The ghost of Fallujah stirred. Thirty-seven dead because of his decisions.

"I've sent men to die before." The words came out quiet. "I've lived with the consequences. If I have to do it again to save this kingdom, I will."

Igue studied him for a long moment.

"Partners, then. Tomorrow we begin properly. Bring whatever else the fever showed you. We'll see what we can build."

---

Night came, and with it, the reports.

Osarobo appeared at his window after midnight, climbing the walls like a spider.

"The chief priests met this evening. Osaro was there."

"What did they discuss?"

"You. The sacrifice. The things you know that you shouldn't. One of them suggested consulting the Oracle about whether the real prince died in the fever."

"And?"

"Osaro argued against it. He said there were other ways to determine the truth. Simpler ways."

"What ways?"

"He didn't say. But three of his personal guards left the palace tonight, heading toward the coast."

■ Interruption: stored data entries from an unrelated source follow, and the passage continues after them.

(* ===== verification/RabbitMQ.v ===== *)
(** * The RabbitMQ queue adapter

    Models [internal/adapter/queue/rabbitmq.go]: the cached publisher channel, consumers
    with their bounded reconnect, health probe and shutdown.  The broker and its client
    library are third party: connections and channels are identities in a world that records
    which are open, what was declared and what was published; whether an operation succeeds
    is an input.  Closing a connection closes its channels, operations on a closed channel
    or connection fail, and both may be lost at any time. *)
From S2P Require Import Prelude AppErr Config Port.
Import AppErr Config.

Module RabbitMQ.

(** ** Options *)

Record Options := mkOptions {
  PrefetchCount : Z;
  MaxReconnectTries : Z;
  ReconnectBaseDelay : Z;
  ReconnectMaxDelay : Z
}.

Definition defaultPrefetchCount : Z := 10.
Definition defaultMaxReconnectTries : Z := 5.
Definition defaultReconnectBaseDelay : Z := Second.
Definition defaultReconnectMaxDelay : Z := 30 * Second.

Definition withDefaults (o : Options) : Options :=
  mkOptions (if PrefetchCount o <=? 0 then defaultPrefetchCount else PrefetchCount o)
    (if MaxReconnectTries o <=? 0 then defaultMaxReconnectTries else MaxReconnectTries o)
    (if ReconnectBaseDelay o <=? 0 then defaultReconnectBaseDelay else ReconnectBaseDelay o)
    (if ReconnectMaxDelay o <=? 0 then defaultReconnectMaxDelay else ReconnectMaxDelay o).

Definition nextBackoff (current ceiling : Z) : Z :=
  let next := wrap64 (current * 2) in
  if next >? ceiling then ceiling else next.

(** ** The broker *)

Record Message := mkMessage { m_Exchange : string; m_Key : string; m_ContentType : string; m_Body : string }.

Record World := mkWorld {
  conns : gset nat;                       (* open connections *)
  chans : gmap nat nat;                   (* open channels, with their connection *)
  fresh : nat;
  sent : list Message;
  queues : gset (string * bool);              (* name, durable *)
  exchanges : gset (string * string * bool);  (* name, kind, durable *)
  bindings : gset (string * string * string)
}.
(* ===== verification/Delivery.v ===== *)
(** * Job delivery, end to end

    Composes [internal/module/job] (dispatch), [internal/worker] (publisher, message handler,
    retries) and the consumer loop of [internal/adapter/queue/rabbitmq.go] around the broker:
    the publications that are on their way to it, the queue's ready messages, the messages
    buffered on the consumers' channels, those handled but not yet acknowledged, and the retry
    timers.  The adapter publishes without confirms: a nil error says that the client library
    has written the message, not that the broker has it.  A run is any interleaving of
    dispatches, arrivals, publications lost with their connection, deliveries, handler outcomes,
    acknowledgements, lost consumer connections, timers and the worker's shutdown.  The broker
    is the only part without source: it takes a publication and appends it when it is routed,
    keeps an unacknowledged message, and puts it back when its channel goes away. *)
From S2P Require Import Prelude AppErr Worker RabbitMQ.
Import AppErr Worker.

Module Delivery.

(** ** worker.go: start and shutdown *)

(** [Start] returns nil whatever [DeclareQueue] answers; each of the [Concurrency] goroutines
    ends at once when [Consume] fails and waits for the context otherwise. *)
Record Started := mkStarted { warned : bool; waiting : nat; start_err : option error }.

Definition consume (answer : option error) (waits : nat) : nat :=
  match answer with Some _ => waits | None => S waits end.

Definition Start (cfg : WorkerConfig) (declare : option error) (answers : nat → option error) : Started :=
  mkStarted (if declare then true else false)
    (foldr (λ i n, consume (answers i) n) 0%nat (seq 0 (Z.to_nat (Concurrency cfg)))) None.

(** [Stats]: the handlers' types come in map order. *)
Definition Stats (cfg : WorkerConfig) (w : Worker) : string * Z * list string :=
  (QueueName cfg, Concurrency cfg, elements (handlers w)).

(** ** What becomes of a message *)

(** The ends the worker logs. *)
Inductive fate :=
| Completed | Exhausted | NoHandler | Malformed | EncodeFailed
| RetryCancelled | RetryPublishFailed.

#[export] Instance fate_eq_dec : EqDecision fate.
Proof. solve_decision. Defined.

(** How a publication is lost without a trace: no queue is bound where it is sent (it is not
    mandatory), or its connection goes away before the broker has taken it. *)
Inductive loss := Unroutable | Vanished.

#[export] Instance loss_eq_dec : EqDecision loss.
Proof. solve_decision. Defined.

Section delivery.
Context `{JobCodec}.

(** The id a message carries. *)
Definition id_of (m : string) : string := match DecodeJob m with Ok j => job_ID j | Err _ => "" end.
Definition carries (id m : string) : Prop := ∃ j, DecodeJob m = Ok j ∧ job_ID j = id.
#[export] Instance carries_dec id m : Decision (carries id m).
Proof.
  unfold carries. destruct (DecodeJob m) as [j|e]; [|right; by intros (j & ? & _)].
  destruct (decide (job_ID j = id)) as [Hi|Hi]; [left; eauto|right; intros (j' & [= <-] & Hj); done].
Defined.

(** The line [handleMessage] logs last, [None] when it schedules a retry. *)
Definition logged (w : Worker) (msg : string) (outcome : option error) : option fate :=
  match DecodeJob msg with
  | Err _ => Some Malformed
  | Ok job0 =>
      let job := IncrementAttempts job0 in
      if decide (job_Type job ∈ handlers w) then
        match outcome with
        | None => Some Completed
        | Some _ =>
            if CanRetry job then (match Encode job with Ok _ => None | Err _ => Some EncodeFailed end)
            else Some Exhausted
        end
      else Some NoHandler
  end.

(** ** The system *)

(** [wk]'s queue is the broker's.  [wire] holds the publications the client library has
    answered nil to and the broker has not taken yet.  A buffered message is marked while the
    broker holds it for that channel.  [accepted], [requeued] and [lost] are what the theorems
    count; the program keeps none of them. *)
Record Sys := mkSys {
  wk : Worker;
  declared : bool;
  wire : list (string * string * string);   (* exchange, routing key, body *)
  in_flight : list (bool * string);
  to_ack : list string;
  fates : list (string * fate);
  lost : list (string * loss);
  accepted : list string;
  requeued : list string
}.

(** The worker's configuration, the consumers' prefetch counts together, and the bindings an
    operator made on the broker (the program makes none). *)
Variable cfg : WorkerConfig.
Variable prefetch : nat.
Variable bound : string → string → bool.

Definition routes (s : Sys) (exchange key : string) : bool :=
  declared s && (if String.eqb exchange "" then String.eqb key (QueueName cfg) else bound exchange key).

Definition set_wk (s : Sys) (w : Worker) : Sys :=
  mkSys w (declared s) (wire s) (in_flight s) (to_ack s) (fates s) (lost s) (accepted s) (requeued s).
Definition enqueue (w : Worker) (m : string) : Worker :=
  mkWorker (handlers w) (queue w ++ [m]) (pending w) (cancelled w) (executed w).
Definition set_wire (s : Sys) (l : list (string * string * string)) : Sys :=
  mkSys (wk s) (declared s) l (in_flight s) (to_ack s) (fates s) (lost s) (accepted s) (requeued s).
Definition log_fate (s : Sys) (id : string) (f : fate) : Sys :=
  mkSys (wk s) (declared s) (wire s) (in_flight s) (to_ack s) (fates s ++ [(id, f)]) (lost s) (accepted s) (requeued s).
Definition lose (s : Sys) (id : string) (l : loss) : Sys :=
  mkSys (wk s) (declared s) (wire s) (in_flight s) (to_ack s) (fates s) (lost s ++ [(id, l)]) (accepted s) (requeued s).

(** [PublishWithContext] when it returns nil: the message is on its way. *)
Definition publish (s : Sys) (exchange key body : string) : Sys := set_wire s (wire s ++ [(exchange, key, body)]).

(** The adapter over the broker, with the fault of the next call. *)
#[local] Instance broker_queue : Queue (Sys * option error) := {
  queue_Publish q exchange key body :=
    match q.2 with Some e => (q, Some e) | None => ((publish q.1 exchange key body, None), None) end
}.

(** The broker takes a publication. *)
Definition arrive (s : Sys) (i : nat) : Sys :=
  match wire s !! i with
  | None => s
  | Some (exchange, key, body) =>
      let s' := set_wire s (delete i (wire s)) in
      if routes s exchange key then set_wk s' (enqueue (wk s) body) else lose s' (id_of body) Unroutable
  end.

(** The connection of a publication goes away before the broker has taken it. *)
Definition vanish (s : Sys) (i : nat) : Sys :=
  match wire s !! i with
  | None => s
  | Some x => lose (set_wire s (delete i (wire s))) (id_of x.2) Vanished
  end.

Definition api_dispatch (s : Sys) (jobID respID : string) (now : Z) (t : string) (payload : result error string)
    (maxRetry : Z) (fault : option error) : Sys :=
  match Dispatch (NewPublisher (QueueName cfg) (Exchange cfg)) (s, fault) jobID respID now t payload maxRetry with
  | (q, Ok _) =>
      mkSys (wk q.1) (declared q.1) (wire q.1) (in_flight q.1) (to_ack q.1) (fates q.1) (lost q.1) (accepted q.1 ++ [jobID]) (requeued q.1)
  | (q, Err _) => q.1
  end.

(** The handler the worker gives to [Consume]: it always returns nil. *)
Definition worker_handler (outcome : option error) (s : Sys) (body : string) : Sys * option error :=
  let s' := set_wk s (handleMessage (wk s) body outcome) in
  (match logged (wk s) body outcome with Some f => log_fate s' (id_of body) f | None => s' end, None).

Definition held (s : Sys) : nat := length (filter (λ x, Is_true x.1) (in_flight s)) + length (to_ack s).

Definition set_flight (s : Sys) (l : list (bool * string)) (a : list string) : Sys :=
  mkSys (wk s) (declared s) (wire s) l a (fates s) (lost s) (accepted s) (requeued s).

(** The broker gives the head of its queue to a consumer with room. *)
Definition deliver (s : Sys) : Sys :=
  match queue (wk s) with
  | [] => s
  | m :: q =>
      if (held s <? prefetch)%nat then
        set_flight (set_wk s (mkWorker (handlers (wk s)) q (pending (wk s)) (cancelled (wk s)) (executed (wk s))))
          (in_flight s ++ [(true, m)]) (to_ack s)
      else s
  end.

(** Put messages back at the head of the queue. *)
Definition requeue (s : Sys) (ms : list string) : Sys :=
  mkSys (mkWorker (handlers (wk s)) (ms ++ queue (wk s)) (pending (wk s)) (cancelled (wk s)) (executed (wk s)))
    (declared s) (wire s) (in_flight s) (to_ack s) (fates s) (lost s) (accepted s) (requeued s ++ ms).

(** A consumer's loop takes a buffered message and handles it; the answer for a message of a
    lost channel goes nowhere. *)
Definition consume_one (s : Sys) (i : nat) (outcome : option error) : Sys :=
  match in_flight s !! i with
  | None => s
  | Some (live, m) =>
      let s0 := set_flight s (delete i (in_flight s)) (to_ack s) in
      match RabbitMQ.drainDeliveries (worker_handler outcome) s0 [RabbitMQ.EvDelivery m] with
      | (s1, [RabbitMQ.Ack b], _) => if (live : bool) then set_flight s1 (in_flight s1) (to_ack s1 ++ [b]) else s1
      | (s1, [RabbitMQ.NackRequeue b], _) => if (live : bool) then requeue s1 [b] else s1
      | (s1, _, _) => s1
      end
  end.

Definition ack_sent (s : Sys) (i : nat) : Sys := set_flight s (in_flight s) (delete i (to_ack s)).

(** Every channel goes away: what the broker held comes back, and what was buffered may still
    be handled. *)
Definition connection_lost (s : Sys) : Sys :=
  requeue (set_flight s (map (λ x, (false, x.2)) (in_flight s)) [])
    ((filter (λ x, Is_true x.1) (in_flight s)).*2 ++ to_ack s).

(** A consumer's loop ends and forgets a message of a lost channel. *)
Definition drop_stale (s : Sys) (i : nat) : Sys :=
  match in_flight s !! i with
  | Some (false, _) => set_flight s (delete i (in_flight s)) (to_ack s)
  | _ => s
  end.

(** A retry goroutine wakes up; [publishOk] says whether its [Publish] returns nil. *)
Definition fire (s : Sys) (i : nat) (publishOk : bool) : Sys :=
  match pending (wk s) !! i with
  | None => s
  | Some (_, data) =>
      let s' := set_wk s (retryFire (wk s) i false) in
      if cancelled (wk s) then log_fate s' (id_of data) RetryCancelled
      else if publishOk then publish s' (Exchange cfg) (QueueName cfg) data
      else log_fate s' (id_of data) RetryPublishFailed
  end.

Toward the coast. Where the British merchants waited. Where information could be bought and sold.

"He's checking to see if the real prince might have somehow learned about Berlin from European sources."

"That's what I thought. But there's more." Osarobo's voice dropped. "A servant overheard the chief priests talking after Osaro left. One of them said the wrong-foot approach proved the spirits were hostile. Another said it proved nothing. But the eldest priest—the one who speaks for the ancestors—said something interesting."

"What?"

"He said it didn't matter whether the prince was possessed or changed or simply traumatized by the fever. What mattered was that the court's confidence was shaken. That once confidence is lost, it rarely returns. That princes who lose the court's confidence rarely live long enough to regain it."

The threat was clear. Not Osaro acting alone, but a growing consensus that the changed prince was dangerous. A consensus that could turn into action.

"What do they want?"

"They want the old prince back. The boy who knew his place. The heir who would maintain traditions." Osarobo paused. "They want you to pretend to be someone you're not. And when you fail to convince them, they want permission to replace you."

"With whom?"

"You have a younger brother. He's eight."

Egogo. Akenzua had barely registered the boy's existence—too young to matter, lost in the chaos of fever memories and strategic planning.

"They would put a child on the throne rather than accept what I've become."

"They would put anyone on the throne who would let them keep things as they are."

Akenzua moved to the window. Below, the palace slept. But somewhere in those chambers, men were planning his destruction.

"Then we move faster than they expect. Tomorrow I meet with Igue again. By the week's end, I'll have approached Erebo formally. If Osaro wants a conspiracy, I'll build one of my own."

"And the Queen Mother?"

The girl. Esohe. The proof his mother demanded.

"I'll find the girl. Give my mother what she needs to believe some part of her son remains." He turned back to Osarobo. "But we both know the truth. The boy who loved that girl is gone. What's left is someone who will use that love—fake it if necessary—to survive."

Osarobo's expression didn't change. "Survival is all that matters, Prince. Everything else is luxury."

He slipped back out the window and vanished into the night.

Akenzua stood alone in the darkness.

By morning, every chief in the palace would know: the prince who returned from the fever was not the prince who fell ill. The whispers had become a flood. The court had turned its measuring eye on him, and what it saw frightened them.

Good.

Let them fear what they didn't understand.

While they whispered, he would build.